*Material for the task*

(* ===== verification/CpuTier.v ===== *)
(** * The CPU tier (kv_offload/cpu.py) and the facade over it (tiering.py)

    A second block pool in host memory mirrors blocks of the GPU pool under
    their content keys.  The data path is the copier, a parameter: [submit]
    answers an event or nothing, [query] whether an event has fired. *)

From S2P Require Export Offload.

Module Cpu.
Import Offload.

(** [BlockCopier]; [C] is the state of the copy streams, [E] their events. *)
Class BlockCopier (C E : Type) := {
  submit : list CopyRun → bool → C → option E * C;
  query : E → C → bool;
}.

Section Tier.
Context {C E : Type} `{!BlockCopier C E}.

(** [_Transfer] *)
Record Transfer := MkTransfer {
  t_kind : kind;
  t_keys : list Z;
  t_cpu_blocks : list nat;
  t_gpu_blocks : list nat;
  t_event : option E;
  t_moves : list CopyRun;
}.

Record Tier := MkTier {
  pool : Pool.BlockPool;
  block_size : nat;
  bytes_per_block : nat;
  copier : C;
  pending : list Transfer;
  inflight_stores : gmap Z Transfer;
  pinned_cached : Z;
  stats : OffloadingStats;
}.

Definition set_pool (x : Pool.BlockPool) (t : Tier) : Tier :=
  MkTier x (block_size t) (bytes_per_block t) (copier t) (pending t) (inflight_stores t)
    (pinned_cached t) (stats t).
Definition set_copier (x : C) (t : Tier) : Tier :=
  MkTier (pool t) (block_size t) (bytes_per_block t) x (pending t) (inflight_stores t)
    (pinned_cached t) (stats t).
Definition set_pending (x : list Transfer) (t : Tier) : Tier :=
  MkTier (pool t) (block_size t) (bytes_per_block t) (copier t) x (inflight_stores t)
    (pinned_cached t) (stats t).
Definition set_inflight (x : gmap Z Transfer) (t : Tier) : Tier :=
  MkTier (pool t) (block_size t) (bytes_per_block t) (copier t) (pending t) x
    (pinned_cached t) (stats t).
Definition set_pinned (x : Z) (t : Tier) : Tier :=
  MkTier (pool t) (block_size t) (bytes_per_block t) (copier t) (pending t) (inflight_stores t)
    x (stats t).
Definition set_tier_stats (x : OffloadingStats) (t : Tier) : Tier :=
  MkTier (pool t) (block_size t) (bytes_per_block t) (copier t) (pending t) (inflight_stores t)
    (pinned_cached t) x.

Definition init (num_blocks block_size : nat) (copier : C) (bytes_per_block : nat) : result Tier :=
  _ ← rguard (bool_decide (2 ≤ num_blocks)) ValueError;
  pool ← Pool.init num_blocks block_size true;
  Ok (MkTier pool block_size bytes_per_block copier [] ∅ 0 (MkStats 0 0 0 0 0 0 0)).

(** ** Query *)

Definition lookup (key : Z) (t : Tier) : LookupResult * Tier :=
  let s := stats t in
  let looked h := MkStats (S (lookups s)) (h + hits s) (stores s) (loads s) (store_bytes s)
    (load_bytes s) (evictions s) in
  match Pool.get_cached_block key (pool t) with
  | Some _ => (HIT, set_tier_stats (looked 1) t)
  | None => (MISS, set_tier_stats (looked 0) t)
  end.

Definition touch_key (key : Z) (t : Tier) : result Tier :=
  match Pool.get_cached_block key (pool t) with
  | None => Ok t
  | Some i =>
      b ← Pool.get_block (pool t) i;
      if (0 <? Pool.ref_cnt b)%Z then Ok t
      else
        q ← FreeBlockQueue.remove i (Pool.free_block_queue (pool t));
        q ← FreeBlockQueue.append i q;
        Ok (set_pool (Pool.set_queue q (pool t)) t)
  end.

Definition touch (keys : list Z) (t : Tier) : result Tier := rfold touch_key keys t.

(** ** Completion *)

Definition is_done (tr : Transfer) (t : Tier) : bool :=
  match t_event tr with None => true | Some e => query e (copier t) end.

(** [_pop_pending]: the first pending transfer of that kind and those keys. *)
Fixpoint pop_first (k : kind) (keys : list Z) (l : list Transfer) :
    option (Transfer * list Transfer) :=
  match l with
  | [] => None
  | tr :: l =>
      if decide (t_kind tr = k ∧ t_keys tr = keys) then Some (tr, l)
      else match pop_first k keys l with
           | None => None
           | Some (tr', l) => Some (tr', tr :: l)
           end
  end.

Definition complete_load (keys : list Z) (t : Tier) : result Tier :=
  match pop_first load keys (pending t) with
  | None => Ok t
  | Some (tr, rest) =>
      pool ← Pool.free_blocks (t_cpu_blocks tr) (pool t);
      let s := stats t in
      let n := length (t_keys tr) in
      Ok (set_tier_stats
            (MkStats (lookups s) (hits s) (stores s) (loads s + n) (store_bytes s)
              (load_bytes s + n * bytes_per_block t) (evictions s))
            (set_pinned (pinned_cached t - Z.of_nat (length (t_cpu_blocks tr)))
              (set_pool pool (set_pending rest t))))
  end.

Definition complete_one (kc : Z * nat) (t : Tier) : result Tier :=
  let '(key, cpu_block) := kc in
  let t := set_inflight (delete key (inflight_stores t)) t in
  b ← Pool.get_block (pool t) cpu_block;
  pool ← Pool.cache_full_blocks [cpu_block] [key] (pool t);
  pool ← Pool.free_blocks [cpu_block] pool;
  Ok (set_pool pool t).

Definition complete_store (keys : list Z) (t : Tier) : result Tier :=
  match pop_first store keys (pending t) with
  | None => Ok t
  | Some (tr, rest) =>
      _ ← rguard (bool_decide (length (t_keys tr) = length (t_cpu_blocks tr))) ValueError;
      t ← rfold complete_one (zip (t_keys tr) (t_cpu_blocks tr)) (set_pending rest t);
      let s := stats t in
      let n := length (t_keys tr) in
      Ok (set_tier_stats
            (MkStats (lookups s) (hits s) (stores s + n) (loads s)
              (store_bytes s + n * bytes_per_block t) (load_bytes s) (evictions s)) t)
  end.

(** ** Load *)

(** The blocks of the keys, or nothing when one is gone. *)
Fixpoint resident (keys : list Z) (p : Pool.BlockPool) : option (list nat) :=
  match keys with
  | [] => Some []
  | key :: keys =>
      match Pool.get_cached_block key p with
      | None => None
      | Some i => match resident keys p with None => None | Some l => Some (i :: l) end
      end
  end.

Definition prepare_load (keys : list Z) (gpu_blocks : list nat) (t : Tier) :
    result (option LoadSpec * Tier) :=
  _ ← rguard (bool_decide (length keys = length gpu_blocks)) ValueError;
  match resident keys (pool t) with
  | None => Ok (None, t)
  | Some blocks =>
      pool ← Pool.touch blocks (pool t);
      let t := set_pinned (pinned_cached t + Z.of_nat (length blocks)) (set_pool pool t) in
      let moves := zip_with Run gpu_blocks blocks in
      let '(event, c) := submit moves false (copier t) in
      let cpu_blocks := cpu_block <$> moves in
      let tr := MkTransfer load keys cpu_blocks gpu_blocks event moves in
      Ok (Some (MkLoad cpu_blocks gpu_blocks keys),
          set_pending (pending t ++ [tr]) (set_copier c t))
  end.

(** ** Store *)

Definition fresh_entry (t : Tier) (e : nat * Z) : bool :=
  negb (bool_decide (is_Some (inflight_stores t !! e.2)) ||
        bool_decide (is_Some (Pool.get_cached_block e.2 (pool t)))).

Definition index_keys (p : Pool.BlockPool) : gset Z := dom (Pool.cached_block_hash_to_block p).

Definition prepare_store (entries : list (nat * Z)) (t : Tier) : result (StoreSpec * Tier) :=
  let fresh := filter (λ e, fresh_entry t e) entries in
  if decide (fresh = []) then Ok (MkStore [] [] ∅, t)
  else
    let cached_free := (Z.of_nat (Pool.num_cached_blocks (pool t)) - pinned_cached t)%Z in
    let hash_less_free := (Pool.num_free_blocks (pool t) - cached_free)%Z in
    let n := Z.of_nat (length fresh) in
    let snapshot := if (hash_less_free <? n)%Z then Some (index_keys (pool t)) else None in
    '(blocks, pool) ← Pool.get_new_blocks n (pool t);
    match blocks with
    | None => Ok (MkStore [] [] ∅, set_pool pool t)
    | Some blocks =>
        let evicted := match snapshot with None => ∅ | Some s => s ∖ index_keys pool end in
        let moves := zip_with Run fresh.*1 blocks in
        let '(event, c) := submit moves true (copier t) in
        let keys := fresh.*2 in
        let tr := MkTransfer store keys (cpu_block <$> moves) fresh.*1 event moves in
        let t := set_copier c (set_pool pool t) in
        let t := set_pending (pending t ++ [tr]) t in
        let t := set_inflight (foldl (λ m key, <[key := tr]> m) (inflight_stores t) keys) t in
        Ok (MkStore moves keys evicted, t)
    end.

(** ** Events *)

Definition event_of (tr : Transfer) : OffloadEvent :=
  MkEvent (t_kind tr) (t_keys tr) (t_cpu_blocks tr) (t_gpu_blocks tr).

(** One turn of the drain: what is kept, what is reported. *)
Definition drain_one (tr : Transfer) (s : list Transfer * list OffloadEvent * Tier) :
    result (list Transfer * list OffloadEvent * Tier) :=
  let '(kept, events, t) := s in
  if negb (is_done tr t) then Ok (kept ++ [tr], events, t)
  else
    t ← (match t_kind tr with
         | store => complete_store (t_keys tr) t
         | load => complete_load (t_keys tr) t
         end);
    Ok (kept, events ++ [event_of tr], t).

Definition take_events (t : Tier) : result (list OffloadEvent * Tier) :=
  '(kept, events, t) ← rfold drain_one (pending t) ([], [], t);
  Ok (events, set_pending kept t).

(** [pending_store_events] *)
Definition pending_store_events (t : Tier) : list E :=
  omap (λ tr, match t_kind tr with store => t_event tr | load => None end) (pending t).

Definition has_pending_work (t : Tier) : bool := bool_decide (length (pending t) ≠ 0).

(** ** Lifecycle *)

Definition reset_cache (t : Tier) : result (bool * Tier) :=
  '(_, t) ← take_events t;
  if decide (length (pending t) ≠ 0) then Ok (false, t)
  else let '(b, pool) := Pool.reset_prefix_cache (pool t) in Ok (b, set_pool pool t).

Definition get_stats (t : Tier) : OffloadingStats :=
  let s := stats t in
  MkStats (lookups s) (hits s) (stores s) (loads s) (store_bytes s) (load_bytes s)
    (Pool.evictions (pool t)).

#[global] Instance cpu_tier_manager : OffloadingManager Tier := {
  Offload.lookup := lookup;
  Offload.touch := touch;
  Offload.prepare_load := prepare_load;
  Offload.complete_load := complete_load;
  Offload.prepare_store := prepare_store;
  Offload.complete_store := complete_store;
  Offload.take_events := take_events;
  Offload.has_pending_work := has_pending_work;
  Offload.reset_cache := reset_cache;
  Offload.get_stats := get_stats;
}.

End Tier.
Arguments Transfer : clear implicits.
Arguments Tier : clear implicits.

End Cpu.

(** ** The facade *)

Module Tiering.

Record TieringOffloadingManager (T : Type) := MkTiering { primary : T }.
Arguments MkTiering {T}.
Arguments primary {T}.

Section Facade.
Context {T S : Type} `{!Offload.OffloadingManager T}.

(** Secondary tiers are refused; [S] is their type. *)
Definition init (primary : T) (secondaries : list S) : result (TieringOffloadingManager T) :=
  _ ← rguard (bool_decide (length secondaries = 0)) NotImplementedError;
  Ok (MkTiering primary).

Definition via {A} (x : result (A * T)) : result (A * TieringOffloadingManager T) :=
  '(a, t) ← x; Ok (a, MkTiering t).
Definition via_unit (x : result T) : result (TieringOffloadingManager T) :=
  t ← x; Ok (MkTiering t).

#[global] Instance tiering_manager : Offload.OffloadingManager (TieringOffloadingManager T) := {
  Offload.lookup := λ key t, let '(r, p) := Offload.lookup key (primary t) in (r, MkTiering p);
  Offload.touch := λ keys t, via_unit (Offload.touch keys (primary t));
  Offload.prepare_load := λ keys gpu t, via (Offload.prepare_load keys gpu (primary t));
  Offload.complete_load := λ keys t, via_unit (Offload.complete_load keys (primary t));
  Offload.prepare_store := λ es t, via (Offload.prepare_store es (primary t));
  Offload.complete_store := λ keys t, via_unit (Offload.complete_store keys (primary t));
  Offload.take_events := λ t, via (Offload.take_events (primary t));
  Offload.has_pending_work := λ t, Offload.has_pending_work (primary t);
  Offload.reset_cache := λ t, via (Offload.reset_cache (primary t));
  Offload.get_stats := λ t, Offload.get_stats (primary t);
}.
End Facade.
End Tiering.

* * *

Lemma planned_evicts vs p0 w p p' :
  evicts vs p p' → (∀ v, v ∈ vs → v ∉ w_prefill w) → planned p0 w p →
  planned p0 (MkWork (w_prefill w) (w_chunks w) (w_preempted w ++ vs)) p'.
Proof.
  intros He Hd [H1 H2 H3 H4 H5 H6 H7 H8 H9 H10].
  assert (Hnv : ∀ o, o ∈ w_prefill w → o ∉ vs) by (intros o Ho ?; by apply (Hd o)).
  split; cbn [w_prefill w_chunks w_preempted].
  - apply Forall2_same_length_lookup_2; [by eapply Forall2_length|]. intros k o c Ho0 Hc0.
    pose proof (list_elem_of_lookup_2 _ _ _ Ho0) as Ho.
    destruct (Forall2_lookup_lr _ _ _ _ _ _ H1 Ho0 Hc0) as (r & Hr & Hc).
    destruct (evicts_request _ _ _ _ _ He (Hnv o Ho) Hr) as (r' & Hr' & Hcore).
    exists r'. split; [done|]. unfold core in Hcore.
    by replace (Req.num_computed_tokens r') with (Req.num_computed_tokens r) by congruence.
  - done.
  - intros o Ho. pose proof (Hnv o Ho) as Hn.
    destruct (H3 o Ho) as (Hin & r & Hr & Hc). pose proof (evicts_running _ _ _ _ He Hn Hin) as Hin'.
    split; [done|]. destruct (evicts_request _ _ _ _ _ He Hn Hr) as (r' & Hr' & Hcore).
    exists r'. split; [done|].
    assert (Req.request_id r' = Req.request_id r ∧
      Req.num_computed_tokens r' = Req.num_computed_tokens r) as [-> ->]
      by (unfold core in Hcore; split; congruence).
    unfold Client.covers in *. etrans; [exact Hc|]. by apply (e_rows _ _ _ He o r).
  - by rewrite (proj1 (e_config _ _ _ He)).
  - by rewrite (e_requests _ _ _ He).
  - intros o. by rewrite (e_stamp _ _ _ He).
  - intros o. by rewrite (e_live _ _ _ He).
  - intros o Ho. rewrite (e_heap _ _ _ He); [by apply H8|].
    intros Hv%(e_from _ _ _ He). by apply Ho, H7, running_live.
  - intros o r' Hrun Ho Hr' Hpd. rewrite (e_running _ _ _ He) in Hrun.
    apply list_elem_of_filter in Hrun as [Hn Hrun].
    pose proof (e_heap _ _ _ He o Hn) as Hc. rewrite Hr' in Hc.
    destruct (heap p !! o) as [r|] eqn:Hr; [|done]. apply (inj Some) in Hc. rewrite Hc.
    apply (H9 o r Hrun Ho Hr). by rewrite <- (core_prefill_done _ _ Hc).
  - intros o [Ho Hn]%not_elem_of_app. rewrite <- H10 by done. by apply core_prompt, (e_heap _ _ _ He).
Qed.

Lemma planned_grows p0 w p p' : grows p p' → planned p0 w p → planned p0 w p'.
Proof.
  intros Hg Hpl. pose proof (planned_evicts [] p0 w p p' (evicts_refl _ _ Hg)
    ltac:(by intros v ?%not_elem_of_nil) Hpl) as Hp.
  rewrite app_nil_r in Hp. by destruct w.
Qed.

* * *

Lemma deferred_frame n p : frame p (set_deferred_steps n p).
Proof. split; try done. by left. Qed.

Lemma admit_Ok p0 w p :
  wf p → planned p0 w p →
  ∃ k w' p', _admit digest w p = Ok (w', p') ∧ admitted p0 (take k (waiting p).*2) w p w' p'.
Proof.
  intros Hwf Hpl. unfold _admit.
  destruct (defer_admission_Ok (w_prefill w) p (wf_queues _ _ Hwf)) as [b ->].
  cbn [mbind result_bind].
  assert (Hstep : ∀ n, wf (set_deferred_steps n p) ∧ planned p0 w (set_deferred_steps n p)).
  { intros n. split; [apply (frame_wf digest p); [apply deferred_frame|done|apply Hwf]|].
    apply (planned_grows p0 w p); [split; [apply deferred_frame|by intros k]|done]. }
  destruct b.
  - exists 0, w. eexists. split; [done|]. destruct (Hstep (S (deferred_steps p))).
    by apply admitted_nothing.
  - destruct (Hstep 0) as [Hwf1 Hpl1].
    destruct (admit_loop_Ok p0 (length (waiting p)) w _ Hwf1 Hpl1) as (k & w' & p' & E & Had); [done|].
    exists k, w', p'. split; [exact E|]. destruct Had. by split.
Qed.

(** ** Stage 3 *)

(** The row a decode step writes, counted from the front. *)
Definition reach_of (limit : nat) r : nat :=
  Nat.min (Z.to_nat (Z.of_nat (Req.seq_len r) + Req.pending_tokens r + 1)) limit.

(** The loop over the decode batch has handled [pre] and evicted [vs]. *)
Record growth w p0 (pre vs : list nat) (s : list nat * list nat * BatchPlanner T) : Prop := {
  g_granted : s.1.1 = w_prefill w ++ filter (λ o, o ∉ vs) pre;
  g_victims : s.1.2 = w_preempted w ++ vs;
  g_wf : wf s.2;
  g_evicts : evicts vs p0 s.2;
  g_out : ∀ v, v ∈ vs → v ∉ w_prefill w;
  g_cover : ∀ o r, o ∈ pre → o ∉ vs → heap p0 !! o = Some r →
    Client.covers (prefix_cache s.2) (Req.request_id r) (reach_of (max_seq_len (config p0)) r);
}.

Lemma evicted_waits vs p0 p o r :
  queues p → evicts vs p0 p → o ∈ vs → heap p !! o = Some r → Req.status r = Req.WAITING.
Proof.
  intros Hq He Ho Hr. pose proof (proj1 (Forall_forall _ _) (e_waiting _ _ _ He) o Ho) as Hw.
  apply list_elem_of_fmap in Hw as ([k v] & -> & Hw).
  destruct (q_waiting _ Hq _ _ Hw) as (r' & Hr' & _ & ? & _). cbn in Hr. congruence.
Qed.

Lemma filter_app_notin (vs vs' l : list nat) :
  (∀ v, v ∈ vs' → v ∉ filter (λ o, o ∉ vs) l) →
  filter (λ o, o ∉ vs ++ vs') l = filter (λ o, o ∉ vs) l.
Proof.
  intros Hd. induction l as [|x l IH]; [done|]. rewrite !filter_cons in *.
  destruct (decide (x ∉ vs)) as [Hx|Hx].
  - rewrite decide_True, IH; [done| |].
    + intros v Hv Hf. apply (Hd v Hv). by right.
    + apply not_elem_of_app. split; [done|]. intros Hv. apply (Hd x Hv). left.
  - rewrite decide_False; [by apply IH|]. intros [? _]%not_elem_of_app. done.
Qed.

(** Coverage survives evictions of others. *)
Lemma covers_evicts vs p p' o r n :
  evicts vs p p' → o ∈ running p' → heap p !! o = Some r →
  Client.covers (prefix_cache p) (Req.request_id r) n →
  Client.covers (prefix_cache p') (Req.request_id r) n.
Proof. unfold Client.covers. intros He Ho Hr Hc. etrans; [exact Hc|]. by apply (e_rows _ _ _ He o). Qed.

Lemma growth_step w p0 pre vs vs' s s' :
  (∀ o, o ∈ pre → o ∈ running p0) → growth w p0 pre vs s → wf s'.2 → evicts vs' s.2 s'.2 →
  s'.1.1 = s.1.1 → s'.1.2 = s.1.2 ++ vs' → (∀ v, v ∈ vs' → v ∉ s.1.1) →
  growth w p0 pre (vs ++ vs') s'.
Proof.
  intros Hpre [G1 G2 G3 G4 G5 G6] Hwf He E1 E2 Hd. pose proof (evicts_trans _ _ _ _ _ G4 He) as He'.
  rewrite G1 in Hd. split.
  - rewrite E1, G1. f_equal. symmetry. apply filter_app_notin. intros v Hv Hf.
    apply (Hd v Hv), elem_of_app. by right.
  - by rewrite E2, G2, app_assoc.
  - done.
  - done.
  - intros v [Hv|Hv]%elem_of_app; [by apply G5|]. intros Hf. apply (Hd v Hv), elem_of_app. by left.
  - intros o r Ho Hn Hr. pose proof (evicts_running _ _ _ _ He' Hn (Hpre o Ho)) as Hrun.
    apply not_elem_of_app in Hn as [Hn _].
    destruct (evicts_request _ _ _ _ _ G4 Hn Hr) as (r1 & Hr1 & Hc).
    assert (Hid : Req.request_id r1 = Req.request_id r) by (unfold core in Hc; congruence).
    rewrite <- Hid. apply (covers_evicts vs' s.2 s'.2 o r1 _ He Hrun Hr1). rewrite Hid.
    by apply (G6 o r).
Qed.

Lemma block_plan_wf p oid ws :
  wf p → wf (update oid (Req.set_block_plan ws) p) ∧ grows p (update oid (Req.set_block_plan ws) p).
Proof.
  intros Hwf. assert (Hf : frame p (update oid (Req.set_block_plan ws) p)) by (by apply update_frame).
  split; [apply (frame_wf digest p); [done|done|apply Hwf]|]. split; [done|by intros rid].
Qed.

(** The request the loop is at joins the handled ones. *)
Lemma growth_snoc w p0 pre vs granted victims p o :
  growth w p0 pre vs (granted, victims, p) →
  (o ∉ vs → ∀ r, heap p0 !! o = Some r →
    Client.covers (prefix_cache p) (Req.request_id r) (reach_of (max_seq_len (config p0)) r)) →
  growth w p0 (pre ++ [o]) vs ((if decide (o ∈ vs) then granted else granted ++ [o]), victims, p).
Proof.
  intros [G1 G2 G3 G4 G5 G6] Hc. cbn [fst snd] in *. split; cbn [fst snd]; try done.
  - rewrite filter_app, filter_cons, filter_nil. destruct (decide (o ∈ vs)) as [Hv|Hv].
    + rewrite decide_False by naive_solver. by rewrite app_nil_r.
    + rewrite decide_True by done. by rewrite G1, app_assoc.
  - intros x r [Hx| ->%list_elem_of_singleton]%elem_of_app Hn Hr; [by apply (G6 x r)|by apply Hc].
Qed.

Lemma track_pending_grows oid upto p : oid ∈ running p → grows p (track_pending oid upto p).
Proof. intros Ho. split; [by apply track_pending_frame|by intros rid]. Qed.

*Work instruction*
Return only the stretch of the material above from the line holding "Arguments Transfer : clear implicits." through the line holding "Offload.complete_store := λ", copied exactly.

*Task response*
Arguments Transfer : clear implicits.
Arguments Tier : clear implicits.

End Cpu.

(** ** The facade *)

Module Tiering.

Record TieringOffloadingManager (T : Type) := MkTiering { primary : T }.
Arguments MkTiering {T}.
Arguments primary {T}.

Section Facade.
Context {T S : Type} `{!Offload.OffloadingManager T}.

(** Secondary tiers are refused; [S] is their type. *)
Definition init (primary : T) (secondaries : list S) : result (TieringOffloadingManager T) :=
  _ ← rguard (bool_decide (length secondaries = 0)) NotImplementedError;
  Ok (MkTiering primary).

Definition via {A} (x : result (A * T)) : result (A * TieringOffloadingManager T) :=
  '(a, t) ← x; Ok (a, MkTiering t).
Definition via_unit (x : result T) : result (TieringOffloadingManager T) :=
  t ← x; Ok (MkTiering t).

#[global] Instance tiering_manager : Offload.OffloadingManager (TieringOffloadingManager T) := {
  Offload.lookup := λ key t, let '(r, p) := Offload.lookup key (primary t) in (r, MkTiering p);
  Offload.touch := λ keys t, via_unit (Offload.touch keys (primary t));
  Offload.prepare_load := λ keys gpu t, via (Offload.prepare_load keys gpu (primary t));
  Offload.complete_load := λ keys t, via_unit (Offload.complete_load keys (primary t));
  Offload.prepare_store := λ es t, via (Offload.prepare_store es (primary t));
  Offload.complete_store := λ keys t, via_unit (Offload.complete_store keys (primary t));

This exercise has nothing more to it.